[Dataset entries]
╔══

Lemma TryAddParameter_override_then_expression_witness :
  exists CachedParameters1 CachedParameters2,
    TryAddParameter length_hash CachedParameters_Reset Scalar Roughness FGuid_default true
    = Some (CachedParameters1, 0)
    /\ TryAddParameter length_hash CachedParameters1 Scalar Roughness (mkGuid 5 6 7 8) false
       = Some (CachedParameters2, INDEX_NONE)
    /\ ParameterInfos (Entries CachedParameters2 Scalar) = [Roughness]
    /\ ExpressionGuids (Entries CachedParameters2 Scalar) !! 0%nat = Some (mkGuid 5 6 7 8).
Proof.
  destruct (TryAddParameter_override_then_expression length_hash CachedParameters_Reset Scalar
              Roughness (mkGuid 5 6 7 8) (CachedParameters_Reset_WellFormed length_hash)
              ltac:(intros []))
    as (i & cp1 & cp2 & H1 & H2 & Hinfos & Hlen & Honly & Hguid & _).
  assert (Hi : i = 0%nat).
  { cbn in Hlen. destruct (Nat.eq_dec i 0%nat) as [-> | Hne]; [reflexivity |].
    pose proof (proj2 (Honly i) eq_refl) as Hat. apply lookup_lt_Some in Hat. lia. }
  subst i. exists cp1, cp2.
  split; [exact H1 |]. split; [exact H2 |]. split; [exact Hinfos | exact Hguid].
Defined.

(** *** Queries on the tables *)

Section Queries.

Variable GetHash : FName -> Z.

(** A stored parameter answers to a hashed key: the three comparisons of
    [FindParameterIndex]. *)
Definition answers (q : FMaterialParameterInfo) (k : FHashedMaterialParameterInfo) : Prop :=
  GetHash (Name q) = HashedName k
  /\ Association q = HashedAssociation k
  /\ Index q = HashedIndex k.

Lemma answers_key (q : FMaterialParameterInfo) (k : FHashedMaterialParameterInfo) :
  answers q k <-> key_of GetHash q = key_of_hashed k.
Proof.
  unfold answers, key_of, key_of_hashed. split.
  - intros (H1 & H2 & H3). rewrite H1, H2, H3. reflexivity.
  - intros [= H1 H2 H3].
    split; [exact H1 | split; [apply association_value_inj; exact H2 | exact H3]].
Qed.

╚══

| EXERCISE DIRECTIONS |
From the data above, copy out every line with the string "reflexivity" in it.

| ANSWER SECTION |
  { cbn in Hlen. destruct (Nat.eq_dec i 0%nat) as [-> | Hne]; [reflexivity |].
  - intros (H1 & H2 & H3). rewrite H1, H2, H3. reflexivity.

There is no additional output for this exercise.